Copyright Not Flexible Enough to Protect Bikram Yoga
10.16.15
The Ninth Circuit is the federal appellate court for the region that includes California. That means that when it decides a case, that controls the federal law on the West Coast unless and until the United States Supreme Court steps in and decides the law. That means that when a court decision comes out about yoga, it will have some impact. After all, according to Forbes in 2013, half of the top ten cities of people doing yoga are in that region.
Last week, the Ninth Circuit decided that the sequence of poses that make up Bikram yoga is not copyrightable. Bikram yoga is a set series of 26 poses that are bookended by 2 breathing exercises. The sequence occurs in a 90 minute class in a room that is at 105ºF. Every class is supposed to have the same sequence for the same allotted time. This sequence and requirements were put into place by Bikram Choudhury, which he published and registered copyright in a book in 1979. In 1994, he started a teacher training course and has written several books since. In 2002, he registered a copyright in the sequence itself. After taking the teacher training, the defendants started to teach the sequence in a heated room. Choudhury and his company sued in 2011. The District Court found that there is no copyright available in the sequence, but there was in the related books. The Ninth Circuit agreed.
Copyright protects the expression of an idea but not the idea itself. Section 102(b) of the Copyright Act of 1976 expressly excludes protection for “any idea, procedure, process, system, method of operation, concept, principle, or discovery, regardless of the form in which it is described, explained, illustrated, or embodied in such work.” In other words, you can write about an idea or process and the writing is copyrighted, but the idea or process itself is not protected by copyright. “[F]or example, the copyright for a book describing a complicated surgery does not give the [copyright] holder the exclusive right to perform the surgery.” It just gives the writer of the book the rights to control the description given in the book. After all, there is patent law to protect the processes and procedures.
The U.S. Supreme Court had held previously that a book’s description of a book-keeping system is protected, but the system of book-keeping itself is not. However, choreography is protected. So is a yoga sequence more like book-keeping and surgery or choreography?
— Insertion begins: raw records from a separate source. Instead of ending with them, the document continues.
(** * clinicontact front-end: call-session controller, phone-number
    validation, live-call metadata consumer and agent-version saving.

  A shallow embedding of the TypeScript components
  [AudioConnection], [CallPhoneNumber], [PrimaryPage],
  [AgentConfiguration] and [LiveCallDisplay], with the properties the
  specification states about them. *)

From Stdlib Require Import Ascii String ZArith Lia Bool.
From stdpp Require Import base tactics option list strings gmap.

(** ** JavaScript strings

  A JavaScript string is modelled as a [string]: the sequence of its
  characters.  Only the ASCII characters ['+'] and ['0'..'9'] are ever
  inspected by the code below. *)
Module Js.

(** [s.startsWith(p)] *)
Fixpoint startsWith (s p : string) : bool :=
  match p with
  | EmptyString => true
  | String a p' =>
      match s with
      | EmptyString => false
      | String b s' => if Ascii.eqb a b then startsWith s' p' else false
      end
  end.

(** [s.slice(n)] for [n >= 0]: the string without its first [n]
    characters (empty when it has fewer). *)
Fixpoint slice (n : nat) (s : string) : string :=
  match n with
  | O => s
  | S n' => match s with EmptyString => EmptyString | String _ s' => slice n' s' end
  end.

(** The fragment of regular-expression syntax used by the source. *)
Inductive regex : Type :=
| RNone                          (* matches nothing *)
| REmpty                         (* matches the empty string *)
| RClass (p : ascii -> bool)     (* a character class, e.g. [\d] *)
| RSeq (r1 r2 : regex)
| RAlt (r1 r2 : regex)
| RStar (r : regex).

(** [r+] is [r r*]. *)
Definition RPlus (r : regex) : regex := RSeq r (RStar r).

(** [\d]: in JavaScript exactly the characters 0-9. *)
Definition is_digit (c : ascii) : bool :=
  (48 <=? nat_of_ascii c)%nat && (nat_of_ascii c <=? 57)%nat.

Fixpoint nullable (r : regex) : bool :=
  match r with
  | RNone => false
  | REmpty => true
  | RClass _ => false
  | RSeq r1 r2 => nullable r1 && nullable r2
  | RAlt r1 r2 => nullable r1 || nullable r2
  | RStar _ => true
  end.

(** The derivative of [r] by the character [c]. *)
Fixpoint deriv (c : ascii) (r : regex) : regex :=
  match r with
  | RNone => RNone
  | REmpty => RNone
  | RClass p => if p c then REmpty else RNone
  | RSeq r1 r2 =>
      if nullable r1
      then RAlt (RSeq (deriv c r1) r2) (deriv c r2)
      else RSeq (deriv c r1) r2
  | RAlt r1 r2 => RAlt (deriv c r1) (deriv c r2)
  | RStar r1 => RSeq (deriv c r1) (RStar r1)
  end.

(** Whether the whole of [s] is matched by [r]. *)
Fixpoint matches (r : regex) (s : string) : bool :=
  match s with
  | EmptyString => nullable r
  | String c s' => matches (deriv c r) s'
  end.
(** The state of the notifications page: the collection held by the data
    hook, the identifiers [markNotificationRead] was called with, the
    page's [loading] cell, and the toasts and console errors so far. *)
Module Feed.
Record t := mk {
  notifications : list Notification.t;
  marked : list string;
  loading : bool;
  trace : list Effect }.

Definition setLoading (v : bool) (f : t) : t :=
  mk (notifications f) (marked f) v (trace f).

Definition emit (e : Effect) (f : t) : t :=
  mk (notifications f) (marked f) (loading f) (trace f ++ [e]).
End Feed.

Section NotificationsPage.

(** [markNotificationRead] comes from the [useData] hook, which is
    outside the two components, so it is a parameter here: from the
    identifier and the collection, the collection after the call and
    whether the promise resolved ([true]) or rejected ([false]). *)
Variable markNotificationRead :
  string → list Notification.t → list Notification.t * bool.

(** [await markNotificationRead(id)]: the state after the call, and
    whether it resolved. *)
Definition call_markNotificationRead (id : string) (f : Feed.t)
    : Feed.t * bool :=
  let r := markNotificationRead id (Feed.notifications f) in
  (Feed.mk r.1 (Feed.marked f ++ [id]) (Feed.loading f) (Feed.trace f), r.2).

(** [handleNotificationClick]; when the call rejects the handler rejects
    with it, and nothing else happens. *)
Definition handleNotificationClick (notification : Notification.t)
    (f : Feed.t) : Feed.t :=
  if negb (Notification.readStatus notification)
  then (call_markNotificationRead (Notification.id notification) f).1
  else f.

(** The [for] loop of [markAllAsRead]: a call that rejects ends it, and
    the [catch] block takes over. *)
Fixpoint markAllAsRead_loop (l : list Notification.t) (f : Feed.t)
    : Feed.t * bool :=
  match l with
  | [] => (f, true)
  | notification :: l' =>
      let r := call_markNotificationRead (Notification.id notification) f in
      if r.2 then markAllAsRead_loop l' r.1 else (r.1, false)
  end.

(** [markAllAsRead]: the loop runs over the unread notifications of the
    render the callback belongs to. *)
Definition markAllAsRead (user : option string) (f : Feed.t) : Feed.t :=
  let unread := unreadNotifications user (Feed.notifications f) in
  if (length unread =? 0)%nat then f
  else
    let r := markAllAsRead_loop unread (Feed.setLoading true f) in
    Feed.setLoading false
      (if r.2
       then Feed.emit (ToastSuccess "All notifications marked as read") r.1
       else Feed.emit (ToastError "Failed to mark all as read")
              (Feed.emit (ConsoleError "Error marking all as read:") r.1)).

End NotificationsPage.

Definition getNotificationIcon (type : string) : Icon :=
  if String.eqb type "quiz_result" then faCheck
  else if String.eqb type "achievement" then faStar
  else if String.eqb type "reminder" then faExclamationCircle
  else if String.eqb type "broadcast" then faInfoCircle
  else faBell.

(** [notification.type === 'broadcast' &&
     notification.data?.icon === 'check-circle'] *)
Definition is_approval (notification : Notification.t) : bool :=
  String.eqb (Notification.type notification) "broadcast"
  && match Notification.data notification with
     | Some d =>
         match NotificationData.icon d with
         | Some i => String.eqb i "check-circle"
         | None => false
         end
     | None => false
     end.

Definition getNotificationIconForData (notification : Notification.t) : Icon :=
  if is_approval notification then faCheckCircle
  else getNotificationIcon (Notification.type notification).

Definition getNotificationColor (type priority : string) : string :=
  if String.eqb priority "high" then "text-red-600 bg-red-100"
  else if String.eqb priority "medium" then "text-yellow-600 bg-yellow-100"
  else if String.eqb type "quiz_result" then "text-green-600 bg-green-100"
  else if String.eqb type "achievement" then "text-purple-600 bg-purple-100"
  else if String.eqb type "reminder" then "text-orange-600 bg-orange-100"
  else if String.eqb type "broadcast" then "text-blue-600 bg-blue-100"
  else "text-gray-600 bg-gray-100".
(** C8: when the Race fetch fails for every completed round, no driver is
    collected and the scoring-and-ranking stage returns the empty table. *)
Theorem no_driver_gives_empty_table (year : Z) (circuit_name : string) (rounds : list Z) :
  (forall rnd, rnd ∈ rounds -> get_session year rnd R = None) ->
  season_drivers year rounds = ∅
  /\ predict_table year circuit_name rounds = [].
Proof.
  intros Hfail.
  assert (season_drivers year rounds = ∅) as Hempty.
  { apply leibniz_equiv. apply elem_of_equiv_empty. intros d Hd.
    apply season_drivers_raced in Hd as (rnd & res & row & Hr & Hget & _).
    rewrite (Hfail rnd Hr) in Hget. discriminate. }
  split; [exact Hempty|].
  destruct (predict_table_rows year circuit_name rounds) as (ds & Hds & _ & ->).
  rewrite Hempty, elements_empty in Hds. apply Permutation_nil_r in Hds as ->.
  reflexivity.
Qed.
(** Once chunks [0..N-2] are in, the flagged chunk [N-1] completes the
    transfer. *)
Lemma flagged_chunk_after_unflagged (s : State) (sid transferId : string)
    (transfer : Transfer) (payloads : list (list byte)) (order : list nat) :
  Map_get transferId (activeTransfers s) = Some transfer →
  from transfer = sid →
  chunks transfer = [] →
  payloads ≠ [] →
  order ≡ₚ seq 0 (length payloads - 1) →
  ∃ s1 out,
    run (unflagged_chunks sid transferId payloads order) s = Returned s1 out
    ∧ Forall (λ e, ∃ r d, e = Emit (Socket sid) {[sid]}
                                (upload_progress transferId r d)) out
    ∧ file_chunk sid transferId (length payloads - 1)
        (nth (length payloads - 1) payloads []) true s1
      = Returned
          (set_activeTransfers (Map_delete transferId (activeTransfers s)) s)
          [Emit (Socket sid) {[sid]}
             (upload_progress transferId (length payloads) (length payloads));
           Emit (SocketTo sid (pin transfer))
             (sockets_in (adapter s) (pin transfer) ∖ {[sid]})
             (file_received transferId (fileName transfer)
                (fileType transfer) (concat payloads) sid);
           Emit (Socket sid) {[sid]} (transfer_complete transferId)].
Proof.
  intros Hget Hfrom Hfresh Hne Hperm.
  destruct (unflagged_chunks_run sid transferId payloads order s transfer)
    as (s1 & out & Hrun & Hr & Had & Ht & Hd & Ho); [done..|].
  exists s1, out. split; [done|]. split; [done|].
  rewrite Hfresh in Ht.
  rewrite (store_all_permutation _ _ (length payloads - 1)) in Ht;
    [|done|lia].
  assert (length payloads ≠ 0) as Hlen by by destruct payloads.
  unfold file_chunk. rewrite Ht. cbn [from chunks with_chunks pin
    fileName fileType totalChunks].
  rewrite bool_decide_eq_true_2 by done. cbn [negb].
  rewrite Array_set_append_last by done.
  rewrite Array_defined_count_Some, Buffer_concat_Some.
  replace (length payloads - 1 + 1) with (length payloads) by lia.
  rewrite bool_decide_eq_true_2 by done. cbn [andb].
  rewrite decide_False by done.
  rewrite Map_delete_set, Hd. unfold emit, receivers_of. rewrite Had.
  destruct s, s1. simpl in *. by subst.
Qed.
Choudhury describes the sequence as a “system” and a “method” designed to systematically work the body’s muscles, organs, ligaments, tendons to allow optimum health and maximum function. He continuously claims health benefits due to this strict sequence and reinforces it in each class. Instructions given during the class talk about how the breathing exercises are used to expand the lungs, the poses are good for certain organs, and the order of poses is important to get maximum benefit.
The Ninth Circuit found that means Choudhury was attempting “to secure copyright protection for a healing art” and is thus not allowed to protect the sequence in of itself. The “healing methodology” of Bikram yoga is more like the surgery, and, thus, is not eligible for copyright protection. If he wanted to protect the process, “that protection is more properly sought through the patent process.” Because the sequence was chosen for functional purposes, it is also not choreography. The poses where chosen and sequenced in such a way to maximize health, and as such, serve “basic functional purposes” not artistic.
What does this mean? Well, for starters, it will hurt Choudhury’s ability to prevent others from having hot yoga classes in which the sequence is performed. He has made quite a bit of money from the licensing of his yoga. Now, it will only matter if yoga studios want to use the Bikram trademark. Before, Choudhury claimed that even if they just used the sequence, he was owed licensing fees. That is now gone. Second, it shows that each intellectual property protection has its boundaries. Patent and copyright are not interchangeable, and each has its purpose and place. Third, creators need to be careful to know which sandbox they are playing in and act (and register) accordingly.
DISCLAIMER: The information provided is for general informational purposes only. This post is not updated to account for changes in the law and should not be considered tax or legal advice. This article is not intended to create an attorney-client relationship. You should consult with legal and/or financial advisors for legal and tax advice tailored to your specific circumstances.